I thought of all this this morning, remembering an article I read yesterday in the Washington Post, about New York City’s first supervised overdose center, where people can inject heroin - everything is provided but the drug itself; where things are made easy and comfortable, and where, if people overdose, there’s a crew waiting to revive them. “Since the authorized service began operating Nov. 30, organizers say workers have reversed 76 overdoses [out of 440 visitors],” the article notes, “a small victory at a time when the nation is reporting a record number of fatal overdoses amid the coronavirus pandemic.”
I appreciate that this is being seen as a victory; also, that any suggestion that it is abominable to encourage addicts to shoot up may be met with responses of, “So you want these people to die?” Of course not. But I also don’t want to keep handing people a loaded gun.
The issue of what to do about drug addition is as polarizing as any in this country, and complicated. People will disagree with legalizing and decriminalizing; about incarceration and treatment; about what constitutes compassion. I am in the middle of reading two books about the issues, San Fransicko: Why Progressives Ruin Cities by Michael Shellenberger, and The Least of Us, True Tales of America and Hope in the Time of Fentanyl and Meth, by Sam Quinones, whose previous book, Dreamland: The True Tale of America’s Opiate Epidemic, I reviewed for the Wall Street Journal.

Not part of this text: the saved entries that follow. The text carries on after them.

(* ===== verification/StrictTransport.v ===== *)
(** * Strict transport on macOS ([daemon/strict_transport_darwin.go])

    With strict egress the daemon loads packet filter rules into an anchor of its
    own per VM, and flushes it when the VM's network is closed.  Every [pfctl]
    command is recorded with its answer, which is the host's ([PFHost]).  Elsewhere
    ([strict_transport_other.go]) there is no enforcer. *)
From Stdlib Require Import Ascii.
From S2P Require Export VMService NetPolicyProps.

Definition nl : ascii := ascii_of_nat 10.

Class PFHost (W : Type) := {
  pf_run : list string → string → W → option string * W;          (* pfctl, with its stdin *)
  pf_output : list string → W → osres string string * W;
  pf_getenv : string → W → string
}.

Definition pfAnchorPrefix : string := "com.klitka.vm".

(** ** Texts *)

(** The [strings.Replacer] of [buildPFAnchorID]: each of six bytes by [_]. *)
Definition unsafe_byte (c : ascii) : bool :=
  existsb (λ x, bool_decide (c = x)) ["/"; "\"; " "; ":"; "@"; "."]%char.
#[global] Arguments unsafe_byte : simpl never.
Fixpoint sanitize (s : string) : string :=
  match s with
  | "" => ""
  | String c s' => String (if unsafe_byte c then "_"%char else c) (sanitize s')
  end.

Definition buildPFAnchorID (vmID : string) : string :=
  let sanitized := sanitize (TrimSpace vmID) in
  pfAnchorPrefix +:+ "/" +:+ (if bool_decide (sanitized = "") then "unknown" else sanitized).

Definition parsePFAnchors (output prefix : string) : list string :=
  if bool_decide (TrimSpace output = "") then []
  else dedup_seen [] (filter (λ a, negb (bool_decide (a = "")) && HasPrefix a prefix)
                        (map TrimSpace (Split output nl))).

(** [extra]: the value of KLITKA_STRICT_PF_EXTRA_RULES. *)
Definition buildPFAnchorRules (extra : string) (proxyPort : Z) : string :=
  let proxyPortText := Itoa proxyPort in
  let lines :=
    [ "# strict transport baseline anchor";
      "block drop out quick proto { tcp udp } from any to any";
      "pass out quick on lo0 inet proto tcp from any to 127.0.0.1 port = " +:+ proxyPortText;
      "pass out quick on lo0 inet6 proto tcp from any to ::1 port = " +:+ proxyPortText ] in
  let value := TrimSpace extra in
  Join (if bool_decide (value = "") then lines else lines ++ [value]) (String nl "") +:+ String nl "".

(** ** State *)

(** A command, its arguments and its stdin; with what was answered: the output,
    empty for [Run], or an error. *)
Definition pf_command : Type := list string * string.
Definition pf_entry : Type := pf_command * osres string string.
Definition flush (anchor : string) : pf_command := (["-a"; anchor; "-F"; "all"], "").
Definition load (anchor rules : string) : pf_command := (["-a"; anchor; "-f"; "-"], rules).

(** An enforcer, with its closeOnce and closeErr. *)
Record pfTransportEnforcer := { anchorID : string; en_closed : option (option string) }.
(** [AnchorID]; [None] is the nil enforcer. *)
Definition AnchorID (enforcer : option pfTransportEnforcer) : string :=
  match enforcer with None => "" | Some enforcer => anchorID enforcer end.

Record pfstate (W : Type) := {
  pf_world : W;
  pf_prepared : option (option string);        (* strictPFPrepareOnce and its error *)
  pf_log : list pf_entry;
  pf_enforcers : list pfTransportEnforcer
}.
Arguments pf_world {W}. Arguments pf_prepared {W}. Arguments pf_log {W}. Arguments pf_enforcers {W}.
Arguments Build_pfstate {W}.
Definition pf_commands {W} (s : pfstate W) : list pf_command := (pf_log s).*1.
Definition answer_of (e : option string) : osres string string :=
  match e with None => Good "" | Some text => Bad text end.

Definition P (W A : Type) : Type := pfstate W → A * pfstate W.
#[export] Instance P_mret {W} : MRet (P W) := λ A a s, (a, s).
#[export] Instance P_mbind {W} : MBind (P W) := λ A B f m s, let '(a, s') := m s in f a s'.

Section code.
Context `{PF : PFHost W}.

Definition Run (args : list string) (stdin : string) : P W (option string) := λ s,
  let '(e, w) := pf_run args stdin (pf_world s) in
  (e, Build_pfstate w (pf_prepared s) (pf_log s ++ [((args, stdin), answer_of e)]) (pf_enforcers s)).
Definition Output (args : list string) : P W (osres string string) := λ s,
  let '(r, w) := pf_output args (pf_world s) in
  (r, Build_pfstate w (pf_prepared s) (pf_log s ++ [((args, ""), r)]) (pf_enforcers s)).
Definition getenv (k : string) : P W string := λ s, (pf_getenv k (pf_world s), s).

(** ** Cleaning up *)
Fixpoint flush_all (anchors : list string) (cleanupErr : option string) : P W (option string) :=
  match anchors with
  | [] => mret cleanupErr
  | anchor :: anchors' =>
      e ← Run ["-a"; anchor; "-F"; "all"] ""; flush_all anchors' (errors_Join cleanupErr e)
  end.

Definition cleanupStalePFAnchors : P W (option string) :=
  e ← Run ["-E"] "";
  match e with Some err => mret (Some err) | None =>
  o ← Output ["-s"; "Anchors"];
  match o with
  | Bad err => mret (Some err)
  | Good output => flush_all (parsePFAnchors output (pfAnchorPrefix +:+ "/")) None
  end end.

Definition prepareStrictTransportDarwin : P W (option string) := λ s,
  match pf_prepared s with
  | Some e => (e, s)
  | None =>
      let '(e, s) := cleanupStalePFAnchors s in
      (e, Build_pfstate (pf_world s) (Some e) (pf_log s) (pf_enforcers s))
  end.

(** ** Enforcers *)
Definition enforcer_Close (en : pfTransportEnforcer) : P W (option string * pfTransportEnforcer) :=
  match en_closed en with
  | Some e => mret (e, en)
  | None =>
      e ← Run ["-a"; anchorID en; "-F"; "all"] "";
      mret (e, {| anchorID := anchorID en; en_closed := Some e |})
  end.

Definition apply_rules (en : pfTransportEnforcer) (proxyPort : Z) : P W (option string) :=
  e ← Run ["-E"] "";
  match e with Some err => mret (Some err) | None =>
  extra ← getenv "KLITKA_STRICT_PF_EXTRA_RULES";
  Run ["-a"; anchorID en; "-f"; "-"] (buildPFAnchorRules extra proxyPort)
  end.

Inductive strict_error := StrictNoVM | StrictBadPort (port : Z) | StrictPF (text : string).

Definition newStrictTransportEnforcer (vmID : string) (proxyPort : Z)
    : P W (osres strict_error pfTransportEnforcer) :=
  if bool_decide (TrimSpace vmID = "") then mret (Bad StrictNoVM)
  else if (proxyPort <=? 0) || (65535 <? proxyPort) then mret (Bad (StrictBadPort proxyPort))
  else
    let enforcer := {| anchorID := buildPFAnchorID vmID; en_closed := None |} in
    e ← apply_rules enforcer proxyPort;
    match e with
    | Some err => _ ← enforcer_Close enforcer; mret (Bad (StrictPF err))
    | None => mret (Good enforcer)
    end.

(** What a process does with all of it: the enforcers are kept in the order they
    were made. *)
Inductive strict_op := OpPrepare | OpNew (vmID : string) (port : Z) | OpCloseEnforcer (i : nat).

Definition keep_enforcers (f : list pfTransportEnforcer → list pfTransportEnforcer) : P W () := λ s,
  ((), Build_pfstate (pf_world s) (pf_prepared s) (pf_log s) (f (pf_enforcers s))).

Definition strict_do (op : strict_op) : P W () :=
  match op with
  | OpPrepare => _ ← prepareStrictTransportDarwin; mret ()
  | OpNew vmID port =>
      r ← newStrictTransportEnforcer vmID port;
      match r with Good en => keep_enforcers (λ l, l ++ [en]) | Bad _ => mret () end
  | OpCloseEnforcer i => λ s,
      match pf_enforcers s !! i with
      | Some en => ('(_, en') ← enforcer_Close en; keep_enforcers (λ l, <[i := en']> l)) s
      | None => ((), s)
      end
  end.
Fixpoint strict_run (ops : list strict_op) : P W () :=
  match ops with [] => mret () | op :: ops' => _ ← strict_do op; strict_run ops' end.
End code.

(** [strict_transport_other.go]: no enforcer, and no error. *)
Definition newStrictTransportEnforcer_other (vmID : string) (proxyPort : Z)
    : osres strict_error (option pfTransportEnforcer) := Good None.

I am likely not going to change anyone’s opinion about what constitutes compassion, when it comes to helping addicts. And I will wholeheartedly agree that the open-air drug markets in Bryant Park in NYC, in the Tenderloin in San Francisco, are heartbreaking, dangerous, filthy and all but without hope. I get why people believe they are helping by offering an alternative, a clean, safe place for addicts to feed their addictions, addictions that, as they grow, people have less and less agency over, as if, with each dose, they chop off a little more of their leg until, even if they want to, even if they dream of their legs, they cannot stand. And I understand how you would want to help this person up, would want to figuratively or even literally cradle what is left of them in your arms.
But then I read the following, from a woman in Shellenberger’s book: “How compassionate is it to let somebody just shoot dope for the rest of their lives?” She had been a meth addict; had lost her job, had lost her kids, life had been the same abomination every day until she got treatment, until she walked away on her own from the false comfort that was lying in a safe space being watched over by people making it easy to shoot dope, by people whose message was, it’s okay; if you die, we’ll bring you back so you can do it again.
Talk about being on the same wavelength. I read Shellenberger's book last fall, it's great. It really made me think about what my community is doing locally to address "homelessness". I liked how he interviewed the Dutch officials who had worked to clean up Amsterdam. It is good journalism. Getting different viewpoints to let the reader come to their own decision.
Quinones is waiting on the shelf. Dreamland was great and the Frontline documentary that accompanied it was very well done. It is available on the PBS website.
I appreciate all you do Nancy. You have a big fan in Springfield, MO.